The Full Moon and the Weather in Folk Belief



 The moon has taken the blame for a lot of mysterious forces in folklore over the course of history. Men's nature is said to grow wild beneath the light of the full moon, that insanity increases, werewolves emerge. It is from this belief, in fact, that we're given the name lunatic. There are claims that the full moon increases pain, that it influences the cycle of reproduction and birth by increasing fertility.  But the moon isn't only used to rationalize the wild things humans do in the night. Much of our folklore centered on weather focuses on the moon and its power to affect the atmosphere. 

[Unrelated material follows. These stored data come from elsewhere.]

Lemma sorted_perm (l : list string) : Permutation l (Str.sorted l).
Proof.
  induction l as [|x l IH]; simpl; [constructor|].
  rewrite <- insert_sorted_perm. now constructor.
Qed.

Lemma sorted_length (l : list string) : length (Str.sorted l) = length l.
Proof. symmetry. apply Permutation_length, sorted_perm. Qed.

Lemma sorted_In (l : list string) (x : string) : In x (Str.sorted l) <-> In x l.
Proof.
  split; apply Permutation_in; [symmetry|]; apply sorted_perm.
Qed.

Lemma lookup_In (files : FileSystem) (path : string) :
  In path (map fst files) -> lookup files path <> None.
Proof.
  unfold lookup. intros Hin.
  destruct (find (fun f => String.eqb (fst f) path) files) as [f|] eqn:E;
    [discriminate|].
  apply in_map_iff in Hin as (f & <- & Hf).
  pose proof (find_none _ _ E f Hf) as Hn. simpl in Hn.
  now rewrite String.eqb_refl in Hn.
Qed.

(** What [_pick_raster_for_month] returns is one of the rasters. *)
Lemma pick_raster_In (rasters : list string) (month : nat) (l : list string) :
  _pick_raster_for_month rasters month = inr l ->
  exists path, l = [path] /\ In path rasters.
Proof.
  unfold _pick_raster_for_month.
  destruct (find _ rasters) as [p|] eqn:E1.
  { intros [= <-]. exists p. split; [reflexivity|].
    now apply find_some in E1. }
  destruct (find (fun path => Str.endswith _ _) rasters) as [p|] eqn:E2.
  { intros [= <-]. exists p. split; [reflexivity|].
    now apply find_some in E2. }
  destruct ((1 <=? month)%nat && (month <=? length rasters)%nat) eqn:E3;
    [|discriminate].
  intros [= <-]. eexists. split; [reflexivity|].
  apply andb_true_iff in E3 as [H1 H2].
  apply Nat.leb_le in H1, H2. apply nth_In. lia.
Qed.

Lemma select_rasters_In (args : Args) (files : FileSystem)
  (rasters : list string) (tr tr' : list event) :
  select_rasters args files tr = (inr rasters, tr') ->
  tr' = tr /\ rasters <> [] /\ forall r, In r rasters -> In r (map fst files).
Proof.
  unfold select_rasters, raise, lift, ret.
  destruct (length (Str.sorted (map fst files)) =? 0)%nat eqn:E0; [discriminate|].
  apply Nat.eqb_neq in E0.
  destruct (mes args) as [m|].
  - intros [= H ->]. split; [reflexivity|].
    apply pick_raster_In in H as (path & -> & Hin).
    split; [discriminate|].
    intros r [<-|[]]. now apply sorted_In.
  - destruct (length (Str.sorted (map fst files)) =? 12)%nat; simpl;
      [|discriminate].
    intros [= <- ->]. split; [reflexivity|]. split.
    + intros E. rewrite E in E0. now apply E0.
    + intros r. apply sorted_In.
Qed.


(** ** A run that passes the input checks completes

    Once the polygons and the rasters are selected nothing raises: every
    selected raster is one of the files found, the loop fills one row per
    raster, and the table of annual means is written. *)
Lemma run_ok (args : Args) (shapefile : list Municipio) (files : FileSystem)
  (municipios : list Municipio) (rasters : list string) :
  load_municipios args shapefile [] = (inr municipios, []) ->
  select_rasters args files [] = (inr rasters, []) ->
  let s := scale_of_run (escala args) files rasters in
  let table := map (fun r => linha s (zs_of municipios files r)) rasters in
  let df := make_df municipios (Np.nanmean_axis0 table) in
  run args shapefile files =
  (inr df,
   (EvOpen (nth 0 rasters "") :: loop_events municipios rasters
    ++ [EvToCsv OUTPUT df])%list).
Proof.
  intros Hm Hr s table df.
  destruct (select_rasters_In args files rasters [] [] Hr) as (_ & Hne & Hin).
  assert (Hlk : forall r, In r rasters -> lookup files r <> None)
    by (intros r Hr'; now apply lookup_In, Hin).
  unfold run, main. unfold bind at 1. rewrite Hm.
  unfold bind at 1. rewrite Hr.
  unfold bind at 1. unfold rasterio_open at 1. unfold bind at 1.
  unfold emit at 1. simpl app.
  destruct (lookup files (nth 0 rasters "")) as [f0|] eqn:E0.
  2:{ exfalso. apply (Hlk (nth 0 rasters "")); [|exact E0].
      destruct rasters; [congruence|now left]. }
  unfold ret at 1. unfold bind at 1.
  rewrite (for_each_loop_body municipios files rasters (escala args) [] _ Hlk).
  simpl snd. simpl app. fold s. fold table. fold df.
  unfold bind, emit, ret. simpl. reflexivity.
Qed.

(** ** ScaleFactor *)

Lemma linha_nth_error (s : pyfloat) (zs : list (option pyfloat)) (i : nat) :
  nth_error (linha s zs) i =
  option_map (fun z => match z with
                       | None => NaN
                       | Some v => plausible (fmul v s)
                       end) (nth_error zs i).
Proof. unfold linha. apply nth_error_map. Qed.

(** C1 (as amended).  The factor is fixed for the whole run, not derived
    again for each raster: it is the explicit factor when one was supplied,
    and otherwise the factor detected from the cells of the first raster
    processed; the loop scales every zonal mean of every raster by that one
    factor (uniformly within each raster, and the same across months). *)
Theorem C1_scale_fixed_for_the_run
  (municipios : list Municipio) (files : FileSystem) (rasters : list string)
  (escala : option pyfloat) :
  (forall r, In r rasters -> lookup files r <> None) ->
  let s := scale_of_run escala files rasters in
  let table :=
    stats_mensais_of
      (for_each (loop_body municipios files) rasters (escala, []) []) in
  table = map (fun r => linha s (zs_of municipios files r)) rasters /\
  (forall m r i v,
      nth_error rasters m = Some r ->
      nth_error (zs_of municipios files r) i = Some (Some v) ->
      nth_error (nth m table []) i = Some (plausible (fmul v s))) /\
  (forall e, escala = Some e -> s = e) /\
  (forall r rest, escala = None -> rasters = r :: rest -> s = own_scale files r).
Proof.
  intros Hlk s table.
  assert (Ht : table = map (fun r => linha s (zs_of municipios files r)) rasters).
  { subst table. now rewrite (for_each_loop_body municipios files rasters escala [] [] Hlk). }
  split; [exact Ht|]. split; [|split].
  - intros m r i v Hm Hi. rewrite Ht.
    assert (Hrow : nth m (map (fun r => linha s (zs_of municipios files r)) rasters) []
                   = linha s (zs_of municipios files r)).
    { apply nth_error_nth. now rewrite nth_error_map, Hm. }
    rewrite Hrow, linha_nth_error, Hi. reflexivity.
  - intros e ->. reflexivity.
  - intros r rest -> ->. reflexivity.
Qed.

Lemma C1_scale_fixed_for_the_run_witness :
  let rasters := Str.sorted (map fst Ex.c1_files) in
  (forall r, In r rasters -> lookup Ex.c1_files r <> None) /\
  stats_mensais_of
    (for_each (loop_body [Ex.whole_band] Ex.c1_files) rasters (None, []) []) =
  map (fun r => linha (own_scale Ex.c1_files "raster_brasil/wc2.1_30s_tavg_01.tif")
                      (zs_of [Ex.whole_band] Ex.c1_files r)) rasters.
Proof.
  assert (H : forall r, In r (Str.sorted (map fst Ex.c1_files)) ->
                        lookup Ex.c1_files r <> None).
  { intros r Hr. vm_compute in Hr.
    repeat (destruct Hr as [<-|Hr]; [vm_compute; discriminate|]).
    destruct Hr. }
  split; [exact H|].
  exact (proj1 (C1_scale_fixed_for_the_run [Ex.whole_band] Ex.c1_files
                  (Str.sorted (map fst Ex.c1_files)) None H)).
Defined.
(** X4: with the middleware installed twice, the inner one draws a second
    identifier: the route sees the inner identifier in
    [request.state.request_id], the response carries the outer one as its
    only [X-Request-ID] entry, and the log reads start (outer), start
    (inner), completed (inner), completed (outer). *)
Theorem dispatch_nested call_next st (response0 : Response) (st3 : St Env) :
  call_next (at_call (at_call st)) = (Returned response0, st3) ->
  logger st3 = logger (at_call (at_call st)) ->
  let outer := uuid_source st (uuid_count st) in
  let inner := uuid_source st (S (uuid_count st)) in
  state (request (at_call (at_call st))) !! "request_id" = Some (PStr inner)
  /\ exists response st',
      dispatch (dispatch call_next) st = (Returned response, st')
      /\ List.filter (fun item => String.eqb item.1 "x-request-id") (raw_headers response)
         = [("x-request-id", outer)]
      /\ logger st' =
           logger st
           ++ [mkLogRecord INFO
                 (started_form (method (request st)) (url_path (request st)) outer);
               mkLogRecord INFO
                 (started_form (method (request st)) (url_path (request st)) inner);
               mkLogRecord INFO
                 (completed_form (method (request st3)) (url_path (request st3)) inner);
               mkLogRecord INFO
                 (completed_form (method (request st3)) (url_path (request st3)) outer)].
Proof.
  intros Hcall Hlog outer inner.
  split; [rewrite !MiddlewareFacts.at_call_eq; simpl; apply lookup_insert_eq|].
  pose proof (MiddlewareFacts.dispatch_at_call (dispatch call_next) st) as Hout.
  pose proof (MiddlewareFacts.dispatch_at_call call_next (at_call st)) as Hin.
  rewrite Hcall in Hin. rewrite Hin in Hout.
  eexists _, _. split; [exact Hout|].
  cbn [raw_headers set_response_header logger request].
  rewrite !HeaderFacts.headers_setitem_set_first, HeaderMore.set_first_twice.
  change (lower "X-Request-ID") with "x-request-id".
  split; [apply HeaderMore.named_set_first|].
  rewrite Hlog, !MiddlewareFacts.at_call_eq. simpl.
  rewrite <- !app_assoc. reflexivity.
Qed.

(** X5: each call of [dispatch] takes the next draw of the random source:
    after a request whose pipeline drew no identifier of its own, whether it
    returned or raised, the next request is stamped with the draw that
    follows the first request's. *)
Theorem dispatch_successive_ids call_next call_next' st :
  uuid_count (call_next (at_call st)).2 = uuid_count (at_call st) ->
  uuid_source (call_next (at_call st)).2 = uuid_source (at_call st) ->
  let st1 := (dispatch call_next st).2 in
  fresh_id st1 = uuid_source st (S (uuid_count st))
  /\ state (request (at_call st1)) !! "request_id"
     = Some (PStr (uuid_source st (S (uuid_count st))))
  /\ forall response0 st2,
       call_next' (at_call st1) = (Returned response0, st2) ->
       exists response st',
         dispatch call_next' st1 = (Returned response, st')
         /\ headers_get (raw_headers response) "X-Request-ID"
            = Some (uuid_source st (S (uuid_count st))).
Proof.
  intros Hcount Hsource st1.
  assert (fresh_id st1 = uuid_source st (S (uuid_count st))) as Hid.
  { unfold st1, fresh_id. rewrite MiddlewareFacts.dispatch_at_call.
    destruct (call_next (at_call st)) as [[response|e] st2];
      cbn [snd uuid_source uuid_count] in *; rewrite Hcount, Hsource;
      reflexivity. }
  split; [exact Hid|]. split.
  - rewrite MiddlewareFacts.at_call_eq. simpl. rewrite lookup_insert_eq.
    do 2 f_equal. exact Hid.
  - intros response0 st2 Hcall.
    rewrite (MiddlewareFacts.dispatch_at_call call_next' st1), Hcall.
    eexists _, _. split; [reflexivity|].
    rewrite <- Hid. apply MiddlewareFacts.header_set_get.
Qed.

End WithEnv.
Lemma scale_sample_entry (fields : list (string * json)) (center_key : string)
    (center scale x : list Q) :
  lookup center_key fields = Some (tolist center) ->
  lookup "scale_" fields = Some (tolist scale) ->
  length center = length x -> length scale = length x ->
  scale_sample (JObject fields) center_key x
  = Ok (map (fun xcs : Q * (Q * Q) => let '(v, (c, sc)) := xcs in (v - c) / sc)
            (combine x (combine center scale))).
Proof.
  intros Hc Hs Lc Ls. unfold scale_sample, enumerate.
  rewrite (@mapM_ext _ _ _ (scale_entry center scale)).
  - apply (@mapM_scale_entry x [] [] center scale); auto.
  - intros [j val]. unfold getkey. rewrite Hc, Hs. reflexivity.
Qed.

Lemma agree_refl (y : list Q) : agree y y.
Proof.
  unfold agree. induction y as [|a y IH]; constructor; [|exact IH].
  setoid_replace (a - a) with 0 by ring. vm_compute. discriminate.
Qed.

(** The export followed by the reading back computes what the in-memory
    scaler computes. *)
Lemma entry_round_trip (s : Scaler) (fields : list (string * json))
    (center_key : string) (x : list Q) :
  lookup center_key fields = Some (tolist (center_of s)) ->
  lookup "scale_" fields = Some (tolist (scale_of s)) ->
  fitted s -> length x = n_features s ->
  exists y, transform s x = Ok y /\ scale_sample (JObject fields) center_key x = Ok y.
Proof.
  intros Hc Hs (Lc & Ls & _) Lx. unfold transform.
  apply Nat.eqb_eq in Lx as Hb. rewrite Hb.
  eexists. split; [reflexivity|].
  apply scale_sample_entry; auto; congruence.
Qed.

(** The document of a successful conversion has the three entries, each
    written from the scaler of its kind. *)
Lemma convert_scalers_inv (scalers : ScalerDict) (doc : json) :
  convert_scalers scalers = Ok doc ->
  exists candle context indicator ce xe ie,
    lookup "candle_scaler" scalers = Some candle /\
    lookup "context_scaler" scalers = Some context /\
    lookup "indicator_scaler" scalers = Some indicator /\
    robust_entry candle = Ok ce /\
    standard_entry context = Ok xe /\
    standard_entry indicator = Ok ie /\
    doc = JObject [("candle_scaler", ce); ("context_scaler", xe);
                   ("indicator_scaler", ie)].
Proof.
  unfold convert_scalers, add_entry. intros H.
  destruct (lookup "candle_scaler" scalers) as [candle|];
    [destruct (robust_entry candle) as [ce|] eqn:Ec; [|discriminate]|];
    (destruct (lookup "context_scaler" scalers) as [context|];
     [destruct (standard_entry context) as [xe|] eqn:Ex; [|discriminate]|]);
    (destruct (lookup "indicator_scaler" scalers) as [indicator|];
     [destruct (standard_entry indicator) as [ie|] eqn:Ei; [|discriminate]|]);
    cbn in H; try discriminate.
  injection H as <-. exists candle, context, indicator, ce, xe, ie.
  repeat split; assumption.
Qed.

Lemma robust_round_trip (s : Scaler) (e : json) (x : list Q) :
  robust_entry s = Ok e -> fitted s -> length x = n_features s ->
  exists y, transform s x = Ok y /\ scale_sample e "center_" x = Ok y.
Proof.
  destruct s as [center scale n|]; [|discriminate].
  intros H Hf Hx. injection H as <-.
  apply entry_round_trip; auto.
Qed.

Lemma standard_round_trip (s : Scaler) (e : json) (x : list Q) :
  standard_entry s = Ok e -> fitted s -> length x = n_features s ->
  exists y, transform s x = Ok y /\ scale_sample e "mean_" x = Ok y.
Proof.
  destruct s as [|mean scale var n]; [discriminate|].
  intros H Hf Hx. injection H as <-.
  apply entry_round_trip; auto.
Qed.

(** C8: for every dictionary of scalers the converter accepts, and every
    fitted scaler in it, the transform computed from the exported document
    agrees with the scaler's own transform within 1e-6 on every feature, for
    every input of the recorded width. *)
Theorem export_import_round_trip (scalers : ScalerDict) (doc : json) :
  convert_scalers scalers = Ok doc ->
  exists candle context indicator,
    lookup "candle_scaler" scalers = Some candle /\
    lookup "context_scaler" scalers = Some context /\
    lookup "indicator_scaler" scalers = Some indicator /\
    (forall x, fitted candle -> length x = n_features candle ->
       exists y y', transform candle x = Ok y /\
                    json_candle_transform doc x = Ok y' /\ agree y y') /\
    (forall x, fitted context -> length x = n_features context ->
       exists y y', transform context x = Ok y /\
                    json_context_transform doc x = Ok y' /\ agree y y') /\
    (forall x, fitted indicator -> length x = n_features indicator ->
       exists y y', transform indicator x = Ok y /\
                    json_indicator_transform doc x = Ok y' /\ agree y y').
Proof.
  intros H.
  destruct (@convert_scalers_inv _ _ H)
    as (candle & context & indicator & ce & xe & ie
        & Lc & Lx & Li & Ec & Ex & Ei & ->).
  exists candle, context, indicator. repeat (split; [assumption|]).
  repeat split; intros x Hf Hlen.
  - destruct (@robust_round_trip _ _ x Ec Hf Hlen) as (y & Hy & Hy').
    exists y, y. split; [exact Hy|]. split; [exact Hy'|apply agree_refl].
  - destruct (@standard_round_trip _ _ x Ex Hf Hlen) as (y & Hy & Hy').
    exists y, y. split; [exact Hy|]. split; [exact Hy'|apply agree_refl].
  - destruct (@standard_round_trip _ _ x Ei Hf Hlen) as (y & Hy & Hy').
    exists y, y. split; [exact Hy|]. split; [exact Hy'|apply agree_refl].
Qed.

Lemma sample_scalers_fitted :
  fitted sample_candle_scaler /\ fitted sample_context_scaler /\
  fitted sample_indicator_scaler.
Proof.
  unfold fitted. cbn.
  repeat split; repeat constructor; intros H; discriminate H.
Qed.

Lemma export_import_round_trip_witness :
  exists doc candle context indicator,
    convert_scalers sample_scalers = Ok doc /\
    lookup "candle_scaler" sample_scalers = Some candle /\
    lookup "context_scaler" sample_scalers = Some context /\
    lookup "indicator_scaler" sample_scalers = Some indicator /\
    (forall x, fitted candle -> length x = n_features candle ->
       exists y y', transform candle x = Ok y /\
                    json_candle_transform doc x = Ok y' /\ agree y y') /\
    (forall x, fitted context -> length x = n_features context ->
       exists y y', transform context x = Ok y /\
                    json_context_transform doc x = Ok y' /\ agree y y') /\
    (forall x, fitted indicator -> length x = n_features indicator ->
       exists y y', transform indicator x = Ok y /\
                    json_indicator_transform doc x = Ok y' /\ agree y y').
Proof.
  destruct (convert_scalers sample_scalers) as [doc|e] eqn:E;
    [|vm_compute in E; discriminate E].
  destruct (@export_import_round_trip sample_scalers doc E)
    as (candle & context & indicator & H).
  exists doc, candle, context, indicator. split; [reflexivity|exact H].
Defined.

    Many of these beliefs are shared in the farmer's almanac or from sailors, and the focus is typically on predicting the weather based on the behavior of the moon. Much of the lore around the moon and it's effect centers on water, it bringing rain, or floods. Typically these predictions are based on specific phases of the moon, the most common being the new moon, which seventeenth-century English farmers looked to to determine coming rain fall, and the full moon, which can signal weather both terrible and benign. Much of the folklore about the full moon's behavior focuses on water and cold. It brings frost, or floods in many beliefs, though some, such as the "full moon eats clouds" attributed to sailors seems to imply it may circumvent storms from happening. In many of these the moon is presented as an active agent in causing the change. "The moon with a circle brings water in her beak," "a full moon in April brings frost," and many are specific to when the moon occurs in the calendar year or month. Rare occurrences such as two full moons in a month are positioned as increasing dangerous weather, and the moon shifting phases to new or full-on certain days of the week is blamed for bringing bad weather, according to Norfolk folk belief.  The moon being a measure of weather makes sense in many regards; it is one of the most stable elements of the natural world in the way it moves through its phases so consistently and looms so large it can't be ignored. One can easily see how farmers, so dependent about the natural world behaving, might want to treat it as a meteorological clock, or sailors, left alone with it and nothing but the black ocean and night, might come to depend upon it and see it as an ally eating up storms before they can happen, and warning them when they cannot. But it is also distant and mysterious enough, and cold in its largeness on a winter's night,  that we can never know its true intentions, and may fear, sometimes, that it intends to do us ill.  Past that, science has backed that the moon does indeed have an effect on the weather. Scientists have found that a few days before the quarter moon there is an increase in rain fall . The quarter moon, isn't as popular in folk belief as the full or the new. Perhaps because the half-way point isn't as interesting or eye-catching as the beginning or the ending. However, since it falls directly between the two, either can be conveniently blamed.